Stored data entries

(* ===== verification/Config.v ===== *)
(** * Configuration: [src/config.rs]

    [TsoConfig] with its defaults, and the values the service derives from it. *)

From S2P Require Import Prelude RustStr Types Timestamp.

Definition DEFAULT_WORKER_ID : string := "default-worker".
Definition DEFAULT_ADVERTISE_ENDPOINT : string := "default-endpoint:50051".
Definition DEFAULT_OWNERSHIP_PLAN_ID : string := "default".
Definition DEFAULT_BIND_ADDR : string := "[::1]:50051".
Definition DEFAULT_METRICS_BIND_ADDR : string := "127.0.0.1:9898".
Definition DEFAULT_METADATA_KIND : string := "memory".
Definition DEFAULT_MAX_TIMELINE_PROXY_LANES : Z := 8192.
Definition DEFAULT_MAX_TIMELINE_RUNTIME_ENTRIES : Z := 16384.
Definition DEFAULT_MAX_CONCURRENT_TIMELINE_LOADS : Z := 64.
Definition DEFAULT_MAX_TIMELINE_RECORDS : Z := 100000.
Definition DEFAULT_MAX_BATCH_PER_REQUEST : Z := 4096.
Definition PRODUCTION_MAX_BATCH_PER_REQUEST : Z := 4096.
Definition PRODUCTION_MAX_TIMELINE_PROXY_LANES : Z := 8192.
Definition PRODUCTION_MAX_TIMELINE_RUNTIME_ENTRIES : Z := 16384.
Definition DEFAULT_REQUEST_RECORD_PENDING_TIMEOUT_MS : Z := 300000.
Definition DEFAULT_REQUEST_RECORD_RETENTION_MS : Z := 3600000.
Definition DEFAULT_AUTO_FAILOVER_INTERVAL_MS : Z := 1000.
Definition DEFAULT_AUTO_FAILOVER_BATCH_SIZE : Z := 16.
Definition DEFAULT_MAX_CLOCK_SKEW_MS : Z := 500.
Definition DEFAULT_GRPC_MAX_CONNECTIONS : Z := 1024.

Inductive TsoSecurityMode := Required | DevInsecure.

#[export] Instance TsoSecurityMode_eq_dec : EqDecision TsoSecurityMode.
Proof. solve_decision. Defined.

Record TsoConfig := {
  cfg_timestamp_layout : TimestampLayout;
  cfg_shared_generators : Z;
  cfg_warm_generators : Z;
  cfg_max_batch_per_request : Z;
  cfg_max_future_borrow_ms : Z;
  cfg_default_resource_tier : ResourceTier;
  cfg_lease_ttl_ms : Z;
  cfg_generator_lease_ttl_ms : Z;
  cfg_generator_maintenance_interval_ms : Z;
  cfg_generator_ownership_modulo : Z;
  cfg_generator_ownership_remainder : Z;
  cfg_generator_ownership_remainders : list Z;
  cfg_ownership_plan_id : string;
  cfg_worker_id : string;
  cfg_instance_id : string;
  cfg_advertise_endpoint : string;
  cfg_bind_addr : string;
  cfg_health_bind_addr : option string;
  cfg_metrics_bind_addr : string;
  cfg_metadata_kind : string;
  cfg_etcd_endpoints : list string;
  cfg_production_profile : bool;
  cfg_security_mode : option TsoSecurityMode;
  cfg_grpc_tls_cert_file : option string;
  cfg_grpc_tls_key_file : option string;
  cfg_grpc_client_ca_file : option string;
  cfg_grpc_control_cert_allowlist : list string;
  cfg_grpc_route_cert_allowlist : list string;
  cfg_grpc_timestamp_cert_allowlist : list string;
  cfg_grpc_status_cert_allowlist : list string;
  cfg_grpc_request_timeout_ms : option Z;
  cfg_grpc_max_request_bytes : option Z;
  cfg_grpc_max_concurrent_requests : option Z;
  cfg_grpc_max_connections : Z;
  cfg_metrics_tls_cert_file : option string;
  cfg_metrics_tls_key_file : option string;
  cfg_metrics_client_ca_file : option string;
  cfg_etcd_ca_file : option string;
  cfg_etcd_cert_file : option string;
  cfg_etcd_key_file : option string;
  cfg_etcd_timeout_ms : option Z;
  cfg_pre_borrow_ms : Z;
  cfg_max_clock_rewind_ms : Z;
  cfg_max_clock_skew_ms : Z;
  cfg_recovery_catchup_budget_ms : Z;
  cfg_shared_jump_ahead_threshold_ms : Z;
  cfg_safety_gap_ms : Z;
  cfg_max_timeline_proxy_lanes : Z;
  cfg_max_timeline_runtime_entries : Z;
  cfg_max_concurrent_timeline_loads : Z;
  cfg_max_timeline_records : Z;
  cfg_request_record_pending_timeout_ms : Z;
  cfg_request_record_retention_ms : Z;
  cfg_auto_failover_enabled : bool;
  cfg_auto_failover_interval_ms : Z;
  cfg_auto_failover_batch_size : Z;
}.

Definition TsoConfig_default : TsoConfig := {|
  cfg_timestamp_layout := DEFAULT_TIMESTAMP_LAYOUT;
  cfg_shared_generators := 128;
  cfg_warm_generators := 128;
  cfg_max_batch_per_request := DEFAULT_MAX_BATCH_PER_REQUEST;
  cfg_max_future_borrow_ms := 10;
  cfg_default_resource_tier := Shared;
  cfg_lease_ttl_ms := 3000;
  cfg_generator_lease_ttl_ms := 0;
  cfg_generator_maintenance_interval_ms := 200;
  cfg_generator_ownership_modulo := 1;
  cfg_generator_ownership_remainder := 0;
  cfg_generator_ownership_remainders := [];
  cfg_ownership_plan_id := DEFAULT_OWNERSHIP_PLAN_ID;
  cfg_worker_id := DEFAULT_WORKER_ID;
  cfg_instance_id := EmptyString;
  cfg_advertise_endpoint := DEFAULT_ADVERTISE_ENDPOINT;
  cfg_bind_addr := DEFAULT_BIND_ADDR;
  cfg_health_bind_addr := None;
  cfg_metrics_bind_addr := DEFAULT_METRICS_BIND_ADDR;
  cfg_metadata_kind := DEFAULT_METADATA_KIND;
  cfg_etcd_endpoints := [];
  cfg_production_profile := false;
  cfg_security_mode := None;
  cfg_grpc_tls_cert_file := None;
  cfg_grpc_tls_key_file := None;
  cfg_grpc_client_ca_file := None;
  cfg_grpc_control_cert_allowlist := [];
  cfg_grpc_route_cert_allowlist := [];
  cfg_grpc_timestamp_cert_allowlist := [];
  cfg_grpc_status_cert_allowlist := [];
  cfg_grpc_request_timeout_ms := None;
  cfg_grpc_max_request_bytes := None;
  cfg_grpc_max_concurrent_requests := None;
  cfg_grpc_max_connections := DEFAULT_GRPC_MAX_CONNECTIONS;
  cfg_metrics_tls_cert_file := None;
  cfg_metrics_tls_key_file := None;
  cfg_metrics_client_ca_file := None;
  cfg_etcd_ca_file := None;
  cfg_etcd_cert_file := None;
  cfg_etcd_key_file := None;
  cfg_etcd_timeout_ms := None;
  cfg_pre_borrow_ms := 100;
  cfg_max_clock_rewind_ms := 30000;
  cfg_max_clock_skew_ms := DEFAULT_MAX_CLOCK_SKEW_MS;
  cfg_recovery_catchup_budget_ms := 5000;
  cfg_shared_jump_ahead_threshold_ms := 5000;
  cfg_safety_gap_ms := 0;
  cfg_max_timeline_proxy_lanes := DEFAULT_MAX_TIMELINE_PROXY_LANES;
  cfg_max_timeline_runtime_entries := DEFAULT_MAX_TIMELINE_RUNTIME_ENTRIES;
  cfg_max_concurrent_timeline_loads := DEFAULT_MAX_CONCURRENT_TIMELINE_LOADS;
  cfg_max_timeline_records := DEFAULT_MAX_TIMELINE_RECORDS;
  cfg_request_record_pending_timeout_ms := DEFAULT_REQUEST_RECORD_PENDING_TIMEOUT_MS;
  cfg_request_record_retention_ms := DEFAULT_REQUEST_RECORD_RETENTION_MS;
  cfg_auto_failover_enabled := false;
  cfg_auto_failover_interval_ms := DEFAULT_AUTO_FAILOVER_INTERVAL_MS;
  cfg_auto_failover_batch_size := DEFAULT_AUTO_FAILOVER_BATCH_SIZE
|}.

(** ** Derived values *)

(** The configuration with new values in the fields the source updates. *)
Definition update_config (ttl_ms : Z) (production : bool) (batch lanes entries gap_ms : Z)
    (mode : option TsoSecurityMode) (endpoints : list string) (advertise_endpoint : string) (c : TsoConfig)
    : TsoConfig := {|
  cfg_timestamp_layout := cfg_timestamp_layout c;
  cfg_shared_generators := cfg_shared_generators c;
  cfg_warm_generators := cfg_warm_generators c;
  cfg_max_batch_per_request := batch;
  cfg_max_future_borrow_ms := cfg_max_future_borrow_ms c;
  cfg_default_resource_tier := cfg_default_resource_tier c;
  cfg_lease_ttl_ms := cfg_lease_ttl_ms c;
  cfg_generator_lease_ttl_ms := ttl_ms;
  cfg_generator_maintenance_interval_ms := cfg_generator_maintenance_interval_ms c;
  cfg_generator_ownership_modulo := cfg_generator_ownership_modulo c;
  cfg_generator_ownership_remainder := cfg_generator_ownership_remainder c;
  cfg_generator_ownership_remainders := cfg_generator_ownership_remainders c;
  cfg_ownership_plan_id := cfg_ownership_plan_id c;
  cfg_worker_id := cfg_worker_id c;
  cfg_instance_id := cfg_instance_id c;
  cfg_advertise_endpoint := advertise_endpoint;
  cfg_bind_addr := cfg_bind_addr c;
  cfg_health_bind_addr := cfg_health_bind_addr c;
  cfg_metrics_bind_addr := cfg_metrics_bind_addr c;
  cfg_metadata_kind := cfg_metadata_kind c;
  cfg_etcd_endpoints := endpoints;
  cfg_production_profile := production;
  cfg_security_mode := mode;
  cfg_grpc_tls_cert_file := cfg_grpc_tls_cert_file c;
  cfg_grpc_tls_key_file := cfg_grpc_tls_key_file c;
  cfg_grpc_client_ca_file := cfg_grpc_client_ca_file c;
  cfg_grpc_control_cert_allowlist := cfg_grpc_control_cert_allowlist c;
  cfg_grpc_route_cert_allowlist := cfg_grpc_route_cert_allowlist c;
  cfg_grpc_timestamp_cert_allowlist := cfg_grpc_timestamp_cert_allowlist c;
  cfg_grpc_status_cert_allowlist := cfg_grpc_status_cert_allowlist c;
  cfg_grpc_request_timeout_ms := cfg_grpc_request_timeout_ms c;
  cfg_grpc_max_request_bytes := cfg_grpc_max_request_bytes c;
  cfg_grpc_max_concurrent_requests := cfg_grpc_max_concurrent_requests c;
  cfg_grpc_max_connections := cfg_grpc_max_connections c;
  cfg_metrics_tls_cert_file := cfg_metrics_tls_cert_file c;
  cfg_metrics_tls_key_file := cfg_metrics_tls_key_file c;
  cfg_metrics_client_ca_file := cfg_metrics_client_ca_file c;
  cfg_etcd_ca_file := cfg_etcd_ca_file c;
  cfg_etcd_cert_file := cfg_etcd_cert_file c;
  cfg_etcd_key_file := cfg_etcd_key_file c;
  cfg_etcd_timeout_ms := cfg_etcd_timeout_ms c;
  cfg_pre_borrow_ms := cfg_pre_borrow_ms c;
  cfg_max_clock_rewind_ms := cfg_max_clock_rewind_ms c;
  cfg_max_clock_skew_ms := cfg_max_clock_skew_ms c;
  cfg_recovery_catchup_budget_ms := cfg_recovery_catchup_budget_ms c;
  cfg_shared_jump_ahead_threshold_ms := cfg_shared_jump_ahead_threshold_ms c;
  cfg_safety_gap_ms := gap_ms;
  cfg_max_timeline_proxy_lanes := lanes;
  cfg_max_timeline_runtime_entries := entries;
  cfg_max_concurrent_timeline_loads := cfg_max_concurrent_timeline_loads c;
  cfg_max_timeline_records := cfg_max_timeline_records c;
  cfg_request_record_pending_timeout_ms := cfg_request_record_pending_timeout_ms c;
  cfg_request_record_retention_ms := cfg_request_record_retention_ms c;
  cfg_auto_failover_enabled := cfg_auto_failover_enabled c;
  cfg_auto_failover_interval_ms := cfg_auto_failover_interval_ms c;
  cfg_auto_failover_batch_size := cfg_auto_failover_batch_size c
|}.

(** The configuration with another generator lease TTL. *)
Definition set_generator_lease_ttl_ms (ttl_ms : Z) (c : TsoConfig) : TsoConfig :=
  update_config ttl_ms (cfg_production_profile c) (cfg_max_batch_per_request c)
    (cfg_max_timeline_proxy_lanes c) (cfg_max_timeline_runtime_entries c) (cfg_safety_gap_ms c)
    (cfg_security_mode c) (cfg_etcd_endpoints c) (cfg_advertise_endpoint c) c.

Definition set_etcd_endpoints (endpoints : list string) (c : TsoConfig) : TsoConfig :=
  update_config (cfg_generator_lease_ttl_ms c) (cfg_production_profile c) (cfg_max_batch_per_request c)
    (cfg_max_timeline_proxy_lanes c) (cfg_max_timeline_runtime_entries c) (cfg_safety_gap_ms c)
    (cfg_security_mode c) endpoints (cfg_advertise_endpoint c) c.

Definition set_advertise_endpoint (endpoint : string) (c : TsoConfig) : TsoConfig :=
  update_config (cfg_generator_lease_ttl_ms c) (cfg_production_profile c) (cfg_max_batch_per_request c)
    (cfg_max_timeline_proxy_lanes c) (cfg_max_timeline_runtime_entries c) (cfg_safety_gap_ms c)
    (cfg_security_mode c) (cfg_etcd_endpoints c) endpoint c.

Definition with_security_mode (mode : TsoSecurityMode) (c : TsoConfig) : TsoConfig :=
  update_config (cfg_generator_lease_ttl_ms c) (cfg_production_profile c) (cfg_max_batch_per_request c)
    (cfg_max_timeline_proxy_lanes c) (cfg_max_timeline_runtime_entries c) (cfg_safety_gap_ms c)
    (Some mode) (cfg_etcd_endpoints c) (cfg_advertise_endpoint c) c.

Definition apply_profile (profile : string) (c : TsoConfig) : result string TsoConfig :=
  let profile := to_ascii_lowercase profile in
  if bool_decide (profile = "prod") || bool_decide (profile = "production") then
    Ok (update_config (cfg_generator_lease_ttl_ms c) true PRODUCTION_MAX_BATCH_PER_REQUEST
          PRODUCTION_MAX_TIMELINE_PROXY_LANES PRODUCTION_MAX_TIMELINE_RUNTIME_ENTRIES
          (Z.max (Z.max (cfg_safety_gap_ms c) DEFAULT_MAX_CLOCK_SKEW_MS) (cfg_max_clock_skew_ms c))
          (cfg_security_mode c) (cfg_etcd_endpoints c) (cfg_advertise_endpoint c) c)
  else Err ("unknown CHRONOS_PROFILE: " +:+ profile).

(** What [TsoService::new] makes of it. *)
Definition service_config (c : TsoConfig) : TsoConfig :=
  if cfg_generator_lease_ttl_ms c =? 0 then set_generator_lease_ttl_ms (cfg_lease_ttl_ms c) c else c.

Definition effective_instance_id (c : TsoConfig) : string :=
  if str_is_empty (trim (cfg_instance_id c)) then cfg_advertise_endpoint c else cfg_instance_id c.

Definition effective_generator_lease_ttl_ms (c : TsoConfig) : Z :=
  if cfg_generator_lease_ttl_ms c =? 0 then cfg_lease_ttl_ms c else cfg_generator_lease_ttl_ms c.

Definition effective_generator_maintenance_cadence (c : TsoConfig) : Z * string :=
  let configured := cfg_generator_maintenance_interval_ms c in
  let horizon_cap := Z.max (cfg_pre_borrow_ms c / 2) 1 in
  let lease_ttl_cap := Z.max (effective_generator_lease_ttl_ms c / 2) 1 in
  let effective := Z.min (Z.min configured horizon_cap) lease_ttl_cap in
  let reason :=
    if effective =? configured then "configured"
    else if (effective =? horizon_cap) && (effective =? lease_ttl_cap)
    then "issued_horizon_and_lease_ttl_cap"
    else if effective =? horizon_cap then "issued_horizon_cap"
    else "lease_ttl_cap" in
  (effective, reason).

Definition effective_generator_ownership_remainders (c : TsoConfig) : list Z :=
  match cfg_generator_ownership_remainders c with
  | [] => [cfg_generator_ownership_remainder c]
  | remainders => remainders
  end.

(** [MetadataContentionCoordinator::retry_budget], in milliseconds. *)
Definition retry_budget (c : TsoConfig) : Z :=
  match cfg_grpc_request_timeout_ms c with
  | Some ms => ms
  | None => default 1000 (cfg_etcd_timeout_ms c)
  end.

**Work instruction**:
The answer should hold exactly the lines running from the one with "Some ms => ms" to the final line of the data, both ends counted.

**Reply**:
  | Some ms => ms
  | None => default 1000 (cfg_etcd_timeout_ms c)
  end.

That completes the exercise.